A spokesman for the biotech industry group the UK BioIndustry Association, said:  “Choosing London really reflected what we’ve got here – a strong scientific background, a global centre for finance and a very strong bioscience cluster in the Oxford, Cambridge and London triangle.”

J&J which is most well-known to the public as a creator of consumer goods, now wants to expand its Janssen Pharmaceutica prescription medicines unit, the biggest earner for the firm.

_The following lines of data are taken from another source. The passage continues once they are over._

(* ===== verification/CursorWp.v ===== *)
(** * Reasoning about the parser's methods

    A weakest-precondition calculus for the parser's monad, the invariant of the token cursor
    ([stream_ok]: the stream ends in [Eof], its number tokens are such as the lexer makes and the cursor
    is inside it), and one rule for each
    cursor method.  [reads s ts s'] says that a method has consumed exactly the tokens [ts]. *)

From stdpp Require Import strings.
From S2P Require Import Prelude Consteval Slice Token Decimal Syntax Cursor.
Local Open Scope nat_scope.
Local Open Scope chz_scope.
Local Open Scope parse_scope.

(** ** Weakest preconditions *)

Definition pwp {A} (m : PM A) (Q : A -> Parser -> Prop) (F : ParseError -> Parser -> Prop) (s : Parser) : Prop :=
  match m s with Ret a s => Q a s | Fail e s => F e s | Panic | Spin => False end.
Arguments pwp : simpl never.

Lemma pwp_bind {A B} (m : PM A) (k : A -> PM B) Q F s :
  pwp m (fun a s' => pwp (k a) Q F s') F s -> pwp (pbind m k) Q F s.
Proof. unfold pwp, pbind. by destruct (m s). Qed.
Lemma pwp_ret {A} (a : A) (Q : A -> Parser -> Prop) F s : Q a s -> pwp (mret a) Q F s.
Proof. done. Qed.
Lemma pwp_mono {A} (m : PM A) (Q Q' : A -> Parser -> Prop) (F F' : ParseError -> Parser -> Prop) s :
  pwp m Q F s -> (forall a s', Q a s' -> Q' a s') -> (forall e s', F e s' -> F' e s') -> pwp m Q' F' s.
Proof. unfold pwp. destruct (m s); naive_solver. Qed.
Lemma pwp_get (Q : Parser -> Parser -> Prop) F s : Q s s -> pwp get Q F s.
Proof. done. Qed.
Lemma pwp_modify f (Q : unit -> Parser -> Prop) F s : Q tt (f s) -> pwp (modify f) Q F s.
Proof. done. Qed.
Lemma pwp_or_panic {A} (o : option A) a (Q : A -> Parser -> Prop) F s : o = Some a -> Q a s -> pwp (or_panic o) Q F s.
Proof. by intros ->. Qed.
Lemma pwp_throw {A} e (Q : A -> Parser -> Prop) (F : ParseError -> Parser -> Prop) s : F e s -> pwp (throw e) Q F s.
Proof. done. Qed.

(** A loop keeps its invariant, and each round that goes on moves the cursor. *)
Lemma pwp_forever {A B} (body : A -> PM (A + B)) (I : A -> Parser -> Prop) Q F a s :
  I a s ->
  (forall a s, I a s -> tpos s < length (toks s) /\
     pwp (body a) (fun r s' => match r with
                               | inl a' => I a' s' /\ tpos s < tpos s' /\ toks s' = toks s
                               | inr b => Q b s'
                               end) F s) ->
  pwp (forever body a) Q F s.
Proof.
  intros Hi Hb. unfold forever, pwp at 1.
  change (pwp (rounds (S (length (toks s) - tpos s)) body a) Q F s).
  assert (length (toks s) - tpos s < S (length (toks s) - tpos s)) as Hn by lia. revert Hn.
  generalize (S (length (toks s) - tpos s)) as n. intros n. revert a s Hi.
  induction n as [|n IH]; intros a s Hi Hn; [lia|]. cbn [rounds]. apply pwp_bind.
  destruct (Hb a s Hi) as [Hp Hw]. eapply pwp_mono; [exact Hw| |done].
  intros [a'|b] s' H; [|by apply pwp_ret]. destruct H as (Hi' & Hlt & Hc).
  destruct (Hb a' s' Hi') as [Hp' _]. apply IH; [done|]. rewrite Hc in *. lia.
Qed.

(** ** Streams *)

(** What the lexer gives the parser: an [Int] is a non-negative [i64], a [Float] a double. *)
Definition tok_ok (t : Tok) : Prop :=
  match kind t with KInt n => (0 <= n < 2 ^ 63)%Z | KFloat f => float_ok f | _ => True end.

Record stream_ok (s : Parser) : Prop := {
  so_pos : tpos s < length (toks s);
  so_eof : exists t, list.last (toks s) = Some t /\ kind t = KEof;
  so_toks : Forall tok_ok (toks s);
}.

(** The state but for the cursor, the two depths, the [!=] mark and the node counter. *)
Record same_frame (s s' : Parser) : Prop := {
  sf_toks : toks s' = toks s;
  sf_value : value_start s' = value_start s;
  sf_if : if_line s' = if_line s;
  sf_inline : stmt_inline s' = stmt_inline s;
  sf_docs : docs s' = docs s;
  sf_native : native_enums s' = native_enums s;
  sf_hole : hole_parsed s' = hole_parsed s;
}.

(** An error carries the position of a token of the stream, and the cursor stays inside it. *)
Definition fails (s : Parser) (e : ParseError) (s' : Parser) : Prop :=
  same_frame s s' /\ stream_ok s' /\ exists t, t ∈ toks s /\ pe_span e = span t.

(** From [s] to [s'] the tokens [ts] were consumed. *)
Record reads (s : Parser) (ts : list Tok) (s' : Parser) : Prop := {
  rd_frame : same_frame s s';
  rd_ok : stream_ok s';
  rd_pos : tpos s' = tpos s + length ts;
  rd_ts : drop (tpos s) (toks s) = ts ++ drop (tpos s') (toks s);
}.

Definition cur (s : Parser) : option Tok := toks s !! tpos s.
Definition step (s : Parser) : Parser := set_tpos (S (tpos s)) s.

Lemma frame_refl s : same_frame s s.
Proof. by split. Qed.
Lemma frame_trans s1 s2 s3 : same_frame s1 s2 -> same_frame s2 s3 -> same_frame s1 s3.
Proof. intros [] []. split; congruence. Qed.
Lemma fails_frame s s1 e s2 : same_frame s s1 -> fails s1 e s2 -> fails s e s2.
Proof.
  intros H (H2 & H3 & t & Ht & E). split; [by eapply frame_trans|]. split; [done|].
  exists t. by rewrite <- (sf_toks _ _ H).
Qed.
Lemma fails_reads s ts s1 e s2 : reads s ts s1 -> fails s1 e s2 -> fails s e s2.
Proof. intros H. apply fails_frame, H. Qed.

Lemma reads_refl s : stream_ok s -> reads s [] s.
Proof. intros H. split; [apply frame_refl|done|cbn; lia|done]. Qed.
Lemma reads_trans s1 a s2 b s3 : reads s1 a s2 -> reads s2 b s3 -> reads s1 (a ++ b) s3.
Proof.
  intros [F1 O1 P1 T1] [F2 O2 P2 T2]. split; [by eapply frame_trans|done|rewrite length_app; lia|].
  rewrite (sf_toks _ _ F1) in T2. by rewrite T1, T2, <- (assoc_L (++)).
Qed.
Lemma reads_nil s s' : same_frame s s' -> stream_ok s' -> tpos s' = tpos s -> reads s [] s'.
Proof. intros F O E. split; [done|done|cbn; lia|]. by rewrite E. Qed.
Lemma reads_ok s ts s' : reads s ts s' -> stream_ok s'.
Proof. apply rd_ok. Qed.
Lemma reads_toks s ts s' : reads s ts s' -> toks s' = toks s.
Proof. intros H. apply (sf_toks _ _ (rd_frame _ _ _ H)). Qed.

Lemma at_token s : stream_ok s -> exists t, cur s = Some t.
Proof. intros []. by apply lookup_lt_is_Some_2. Qed.
Lemma cur_in s t : cur s = Some t -> t ∈ toks s.
Proof. apply list_elem_of_lookup_2. Qed.
Lemma tok_ok_cur s t : stream_ok s -> cur s = Some t -> tok_ok t.
Proof. intros Hs Hc. apply (proj1 (list.Forall_forall _ _) (so_toks _ Hs) t). by apply cur_in. Qed.

(** The cursor moves off every token but the last. *)
Lemma step_reads s t : stream_ok s -> cur s = Some t -> kind t <> KEof -> reads s [t] (step s).
Proof.
  intros [Hp (l & Hl & Hk) Hi] Hc Hne. unfold cur in Hc.
  assert (S (tpos s) < length (toks s)) as Hlt.
  { rewrite list.last_lookup in Hl. destruct (decide (S (tpos s) = length (toks s))) as [E|]; [|lia].
    rewrite <- E in Hl. cbn in Hl. congruence. }
  split; [by split|split; [done|by exists l|done]|cbn; lia|].
  cbn. by apply drop_S.
Qed.
Lemma advance_step s t : stream_ok s -> cur s = Some t -> kind t <> KEof -> advance s = Ret t (step s).
Proof.
  intros Ho Hc Hk. pose proof (step_reads s t Ho Hc Hk) as H. apply reads_ok, so_pos in H. cbn in H.
  unfold advance, peek_tok, pbind, get, or_panic, modify. unfold cur in Hc. rewrite Hc.
  rewrite (proj2 (Nat.ltb_lt _ _)) by lia. done.
Qed.

Lemma is_tok_eof t k : is_tok (kind t) k = true -> k <> KEof -> kind t <> KEof.
Proof. unfold is_tok. intros H Hk E. rewrite E in H. destruct k; cbn in H; congruence. Qed.

(** ** Rules for the cursor *)

Section rules.
  Context (s : Parser) (Hs : stream_ok s).

Section any_failure.
  Context (F : ParseError -> Parser -> Prop).

Lemma pwp_peek_tok (Q : Tok -> Parser -> Prop) : (forall t, cur s = Some t -> Q t s) -> pwp peek_tok Q F s.
Proof.
  intros H. destruct (at_token s Hs) as [t Ht]. unfold peek_tok. apply pwp_bind, pwp_get.
  by eapply pwp_or_panic; [apply Ht|apply H].
Qed.
Lemma pwp_peek (Q : Token -> Parser -> Prop) : (forall t, cur s = Some t -> Q (kind t) s) -> pwp peek Q F s.
Proof. intros H. apply pwp_bind, pwp_peek_tok. intros t Ht. by apply pwp_ret, H. Qed.
Lemma pwp_cur_span (Q : Span -> Parser -> Prop) : (forall t, cur s = Some t -> Q (span t) s) -> pwp cur_span Q F s.
Proof. intros H. apply pwp_bind, pwp_peek_tok. intros t Ht. by apply pwp_ret, H. Qed.
Lemma pwp_peek_at n (Q : Token -> Parser -> Prop) :
  Q (from_option kind KEof (toks s !! (tpos s + n))) s -> pwp (peek_at n) Q F s.
Proof. done. Qed.
Lemma pwp_check k (Q : bool -> Parser -> Prop) :
  (forall t, cur s = Some t -> Q (is_tok (kind t) k) s) -> pwp (check k) Q F s.
Proof. intros H. apply pwp_bind, pwp_peek. intros t Ht. by apply pwp_ret, H. Qed.

Lemma pwp_advance (Q : Tok -> Parser -> Prop) t :
  cur s = Some t -> kind t <> KEof -> (reads s [t] (step s) -> Q t (step s)) -> pwp advance Q F s.
Proof.
  intros Hc Hk H. unfold pwp. rewrite (advance_step s t Hs Hc Hk). by apply H, step_reads.
Qed.
Lemma pwp_eat k (Q : bool -> Parser -> Prop) :
  k <> KEof ->
  (forall t, cur s = Some t -> is_tok (kind t) k = true -> reads s [t] (step s) -> Q true (step s)) ->
  (forall t, cur s = Some t -> is_tok (kind t) k = false -> Q false s) ->
  pwp (eat k) Q F s.
Proof.
  intros Hk Ht Hn. apply pwp_bind, pwp_check. intros t Hc. destruct (is_tok (kind t) k) eqn:E.
  - apply pwp_bind. eapply pwp_advance; [done|by eapply is_tok_eof|]. intros R. by eapply pwp_ret, Ht.
  - by eapply pwp_ret, Hn.
Qed.

Lemma pwp_ended_at_block (Q : bool -> Parser -> Prop) : (forall b, Q b s) -> pwp ended_at_block Q F s.
Proof.
  intros H. apply pwp_bind, pwp_get. destruct (0 <? tpos s) eqn:E; [|by apply pwp_ret].
  pose proof (so_pos _ Hs). destruct (lookup_lt_is_Some_2 (toks s) (tpos s - 1)) as [t Ht]; [lia|].
  apply pwp_bind. eapply pwp_or_panic; [done|]. by apply pwp_ret.
Qed.
Lemma pwp_eat_in_line k (Q : bool -> Parser -> Prop) :
  k <> KEof ->
  (forall t, cur s = Some t -> is_tok (kind t) k = true -> reads s [t] (step s) -> Q true (step s)) ->
  Q false s ->
  pwp (eat_in_line k) Q F s.
Proof.
  intros Hk Ht Hn. apply pwp_bind, pwp_ended_at_block. intros [|]; [by apply pwp_ret|]. by apply pwp_eat.
Qed.
Lemma pwp_check_any ends (Q : bool -> Parser -> Prop) :
  (forall b, Q b s) -> pwp (check_any ends) Q F s.
Proof.
  intros H. induction ends as [|k ends IH]; cbn; [by apply pwp_ret|].
  apply pwp_bind, pwp_check. intros t Ht. by destruct (is_tok _ _); [apply pwp_ret|].
Qed.

(** The token the method wants is there. *)
Lemma pwp_expect_hit k (Q : Tok -> Parser -> Prop) t :
  cur s = Some t -> kind t = k -> k <> KEof -> (reads s [t] (step s) -> Q t (step s)) -> pwp (expect k) Q F s.
Proof.
  intros Hc Hk Hne H. apply pwp_bind, pwp_check. intros t' Hc'. assert (t' = t) as -> by congruence.
  subst k. unfold is_tok. rewrite Z.eqb_refl. by eapply pwp_advance.
Qed.
Lemma pwp_expect_ident_hit (Q : list Z -> Parser -> Prop) t n :
  cur s = Some t -> kind t = KIdent n -> (reads s [t] (step s) -> Q n (step s)) -> pwp expect_ident Q F s.
Proof.
  intros Hc Hk H. apply pwp_bind, pwp_peek. intros t' Hc'. simplify_eq. rewrite Hk.
  apply pwp_bind. eapply pwp_advance; [done|by rewrite Hk|]. intros R. rewrite Hk. by apply pwp_ret, H.
Qed.
End any_failure.

  Context (s0 : Parser) (Hf : same_frame s0 s).
  Abbreviation F := (fails s0).

Lemma fails_at e t : cur s = Some t -> pe_span e = span t -> F e s.
Proof. intros Hc E. split; [done|]. split; [done|]. exists t. rewrite <- (sf_toks _ _ Hf). by split; [apply cur_in|]. Qed.

Lemma pwp_err {A} msg (Q : A -> Parser -> Prop) : pwp (err msg) Q F s.
Proof. apply pwp_bind, pwp_cur_span. intros t Ht. apply pwp_throw. by eapply fails_at. Qed.

Lemma nearest_in open close before d t : nearest_open open close d before = Some t -> t ∈ before.
Proof.
  revert d. induction before as [|x l IH]; intros d; cbn; [done|].
  repeat case_match; intros E; simplify_eq; try (by left); right; by eapply IH.
Qed.
Lemma opener_in k t : unclosed_opener s k = Some t -> t ∈ toks s.
Proof.
  unfold unclosed_opener. repeat case_match; try done. intros H2. apply nearest_in in H2.
  rewrite <- (take_drop (tpos s) (toks s)). apply elem_of_app. left.
  apply list_elem_of_In. apply in_rev. by apply list_elem_of_In.
Qed.
Lemma pwp_expect k (Q : Tok -> Parser -> Prop) :
  k <> KEof -> (forall t, cur s = Some t -> is_tok (kind t) k = true -> reads s [t] (step s) -> Q t (step s)) ->
  pwp (expect k) Q F s.
Proof.
  intros Hk H. apply pwp_bind, pwp_check. intros t Hc. destruct (is_tok (kind t) k) eqn:E.
  - eapply pwp_advance; [done|by eapply is_tok_eof|]. by intros; eapply H.
  - apply pwp_bind, pwp_get. destruct (unclosed_opener s k) eqn:U.
    + apply pwp_throw. split; [done|]. split; [done|]. eexists. split; [|reflexivity].
      rewrite <- (sf_toks _ _ Hf). by eapply opener_in.
    + apply pwp_bind, pwp_peek. intros. apply pwp_err.
Qed.

Lemma pwp_expect_ident (Q : list Z -> Parser -> Prop) :
  (forall t n, cur s = Some t -> kind t = KIdent n -> reads s [t] (step s) -> Q n (step s)) ->
  pwp expect_ident Q F s.
Proof.
  intros H. apply pwp_bind, pwp_peek. intros t Hc.
  assert (pwp (sp ← cur_span;
               match keyword_name_error (kind t) sp with
               | Some e => throw e
               | None => err (text "expected identifier, found " ++ describe (kind t))
               end) Q F s) as He.
  { apply pwp_bind, pwp_cur_span. intros t' Ht'. destruct (keyword_name_error _ _) eqn:E; [|apply pwp_err].
    apply pwp_throw. eapply fails_at; [done|]. revert E. unfold keyword_name_error.
    repeat case_match; intros; by simplify_eq. }
  destruct (kind t) eqn:Hk; try exact He. clear He.
  apply pwp_bind. eapply pwp_advance; [done|by rewrite Hk|]. intros R. rewrite Hk. by eapply pwp_ret, H.
Qed.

It said that its new offices were part of an effort to work more closely with life sciences ‘hotspots’.

This all forms part of a common pattern for pharma – using the medical innovation from external partners to help shore up diminishing returns on their own research and development pipelines.

The UK is not the only country to gain investment from the company: last month J&J announced that it is planning to build a new biopharmaceutical production facility in Xi’an, Shaanxi province in China, where it operates a joint venture called Xi’an-Janssen Pharmaceutical.

But it has not all been positive news for the company – in November it was reportedly fined over $4 billion to settle thousands of legal cases related to patients who suffered from a faulty hip replacement.

This came less than two weeks after the firm admitted promoting its big-selling antipsychotic drug Risperdal off-label, costing J&J $2.2 billion in fines.